Enforced volunteering is still used by government for people who are long term unemployed. What were once government services are now privatised and run by church groups. These church groups enforce the rule that people who have been unemployed for a year need to volunteer for fifteen hours a week in order to stay on Centrelink benefits. Guess where they ask people to volunteer? At their church run charities. Obviously, this is a rort and unethical. Does my fifteen years of volunteering count? No it doesn’t.

When the UK introduced austerity measures a few years ago and shut down community programs for people in need, David Cameron announced that more people would have to do more volunteering the fill the gaps. No.That's too much to ask of people who already carers.

What I’m seeing now is volunteer burnout. Schools and community groups are set up to run on the availability of volunteers. Those volunteers are often no longer available, or, if available, concentrating on one group and not others. You can’t do everything. Just as school canteens were once run by volunteers but are now outsourced to businesses, other services are being outsourced, and maybe they should be. Schools can now employ people to run the uniform shop, or to apply for grants. These are jobs that suit people who would otherwise invest their time and skills without reward. What I’m seeing is the constant call for volunteers in all sorts of community groups. I really can’t do everything, and I don’t want to. I feel like I’ve done plenty of work for free and now I need to be paid.

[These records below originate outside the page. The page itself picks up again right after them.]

(* ===== verification/Transport.v ===== *)
(** * Transport: the remote memory interface (src/transport/mod.rs)

    The trait [Transport] as a type class of operations, the contract of a
    healthy transport over remote memory regions as a second class, and the
    in-memory transport that satisfies it.  A region is addressed by its key and
    virtual address, as RDMA memory regions are. *)

From S2P Require Import Prelude Layout Errors.

Open Scope Z_scope.

(** [read] fills a buffer of the given length; the model returns its bytes. *)
Class Transport (T : Type) : Type := {
  tr_read : T -> Z -> Z -> Z -> Z -> T * result (list Z) RdmaError;
  tr_write : T -> list Z -> Z -> Z -> Z -> T * result unit RdmaError;
  tr_cas : T -> Z -> Z -> Z -> Z -> Z -> T * result bool RdmaError
}.

(** [is_rdma] and [name]; a [Box<dyn Transport>] of the session is a sum. *)
Class TransportInfo (T : Type) : Type := { tr_is_rdma : T -> bool; tr_name : T -> string }.

#[export] Instance sum_info {T1 T2} `{TransportInfo T1} `{TransportInfo T2} : TransportInfo (T1 + T2) := {|
  tr_is_rdma t := match t with inl t => tr_is_rdma t | inr t => tr_is_rdma t end;
  tr_name t := match t with inl t => tr_name t | inr t => tr_name t end
|}.

(** The operations in the monad of the clients. *)
Section monadic.
Context {T : Type} `{Transport T}.

Definition m_read (n lkey addr rkey : Z) : stM T RdmaError (list Z) :=
  fun t => Done (tr_read t n lkey addr rkey).
Definition m_write (buf : list Z) (lkey addr rkey : Z) : stM T RdmaError unit :=
  fun t => Done (tr_write t buf lkey addr rkey).
Definition m_cas (compare swap lkey addr rkey : Z) : stM T RdmaError bool :=
  fun t => Done (tr_cas t compare swap lkey addr rkey).
End monadic.

(** ** Remote memory *)

(** Registered regions: remote key to virtual address and bytes. *)
Abbreviation rmem := (gmap Z (Z * list Z)).

(** An access of [n] bytes at [addr] lies in the region. *)
Definition in_region (base : Z) (bytes : list Z) (addr n : Z) : Prop :=
  base <= addr /\ 0 <= n /\ addr + n <= base + len bytes.
#[export] Instance in_region_dec base bytes addr n : Decision (in_region base bytes addr n).
Proof. unfold in_region. apply _. Defined.

(** The arguments of an access fit their wire fields. *)
Definition access_ok (base : Z) (bytes : list Z) (rkey addr n : Z) : Prop :=
  in_region base bytes addr n /\ is_u32 rkey /\ is_u64 addr /\ is_u32 n.

(** The contract of a healthy transport: an access inside a registered region
    succeeds and has the effect of the memory operation; CAS compares and swaps
    the little-endian 64-bit word. *)
Class RemoteMemory (T : Type) `{Transport T} : Type := {
  rm_repr : rmem -> T -> Prop;
  rm_read_ok M t rkey base bytes n lkey addr :
    rm_repr M t -> M !! rkey = Some (base, bytes) -> access_ok base bytes rkey addr n ->
    exists t', tr_read t n lkey addr rkey = (t', Ok (bread (addr - base) n bytes)) /\ rm_repr M t';
  rm_write_ok M t rkey base bytes buf lkey addr :
    rm_repr M t -> M !! rkey = Some (base, bytes) -> access_ok base bytes rkey addr (len buf) ->
    exists t', tr_write t buf lkey addr rkey = (t', Ok tt)
      /\ rm_repr (<[rkey := (base, bwrite (addr - base) buf bytes)]> M) t';
  rm_cas_ok M t rkey base bytes compare swap lkey addr :
    rm_repr M t -> M !! rkey = Some (base, bytes) -> access_ok base bytes rkey addr 8 ->
    is_u64 compare -> is_u64 swap ->
    let found := from_le (bread (addr - base) 8 bytes) =? compare in
    exists t', tr_cas t compare swap lkey addr rkey = (t', Ok found)
      /\ rm_repr (if found then <[rkey := (base, bwrite (addr - base) (to_le 8 swap) bytes)]> M else M) t'
}.

(** ** The in-memory transport *)

Definition access_error : RdmaError := HardwareError "remote access error".

Definition mem_access {A} (M : rmem) (rkey addr n : Z) (f : Z -> list Z -> rmem * A)
  : rmem * result A RdmaError :=
  match M !! rkey with
  | Some (base, bytes) =>
      if decide (in_region base bytes addr n)
      then let '(M', a) := f base bytes in (M', Ok a) else (M, Err access_error)
  | None => (M, Err access_error)
  end.

#[export] Instance mem_transport : Transport rmem := {|
  tr_read M n _ addr rkey :=
    mem_access M rkey addr n (fun base bytes => (M, bread (addr - base) n bytes));
  tr_write M buf _ addr rkey :=
    mem_access M rkey addr (len buf) (fun base bytes =>
      (<[rkey := (base, bwrite (addr - base) buf bytes)]> M, tt));
  tr_cas M compare swap _ addr rkey :=
    mem_access M rkey addr 8 (fun base bytes =>
      if from_le (bread (addr - base) 8 bytes) =? compare
      then (<[rkey := (base, bwrite (addr - base) (to_le 8 swap) bytes)]> M, true)
      else (M, false))
|}.

#[export] Instance mem_remote : RemoteMemory rmem.
Proof.
  refine (Build_RemoteMemory rmem mem_transport (fun M t => t = M) _ _ _).
  - intros M t rkey base bytes n lkey addr -> E [Hin _]. cbn. unfold mem_access.
    rewrite E, decide_True by done. eauto.
  - intros M t rkey base bytes buf lkey addr -> E [Hin _]. cbn. unfold mem_access.
    rewrite E, decide_True by done. eauto.
  - intros M t rkey base bytes compare swap lkey addr -> E [Hin _] _ _. cbn. unfold mem_access.
    rewrite E, decide_True by done. destruct (_ =? compare); eauto.
Defined.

Wouldn't it be great if everyone was expected to have a separate volunteering resume? Could this be recognised by government and contribute towards superannuation in some way? Wouldn’t it be good if people asked the question ‘where do you volunteer?’ as a matter of course rather than the usual status defining questions. Is there more of a culture of volunteering in countries where
work/life/family balance is more of a given. Wouldn’t it be healthy for everyone to contribute to community efforts. I see an impossible expectation placed on parents of school aged children. Wouldn’t it be good if people without care responsibilities could help out? Wouldn't it be good if volunteering gained credit that counted towards superannuation, or some other system of economics that counts in a capitalist society. Otherwise, we need to just wind everything down.

I’m turning the focus of my voluntary work to bigger issues. If we had proper funding and resourcing of services that matter, we would not need so much volunteering. You might remember the t shirt that went something like  ‘If only the government funded schools properly and had a cake stall to buy fighter jets’.* Well I’m now concentrating on policy and politics. That’s where it’s at. 

I'm certainly not helping raise funds for bands to go on overseas trips.


*tea towel here http://www.annoyus.com/content/cake-stall-tea-towel

1 comment:

sister outlaws said...

Yikes! Yes! Although I've just volunteered to co-coordinate the fete and am "applying" for a volunteer position at the I. W. D.A. You are so right. The other fete co ordinate struggled to get her partner to take her commitment seriously. He kept calling it her "hobby" and she co ordinated a fete that made $70,000 for the school! But you certainly do make some interesting points about inequality and income.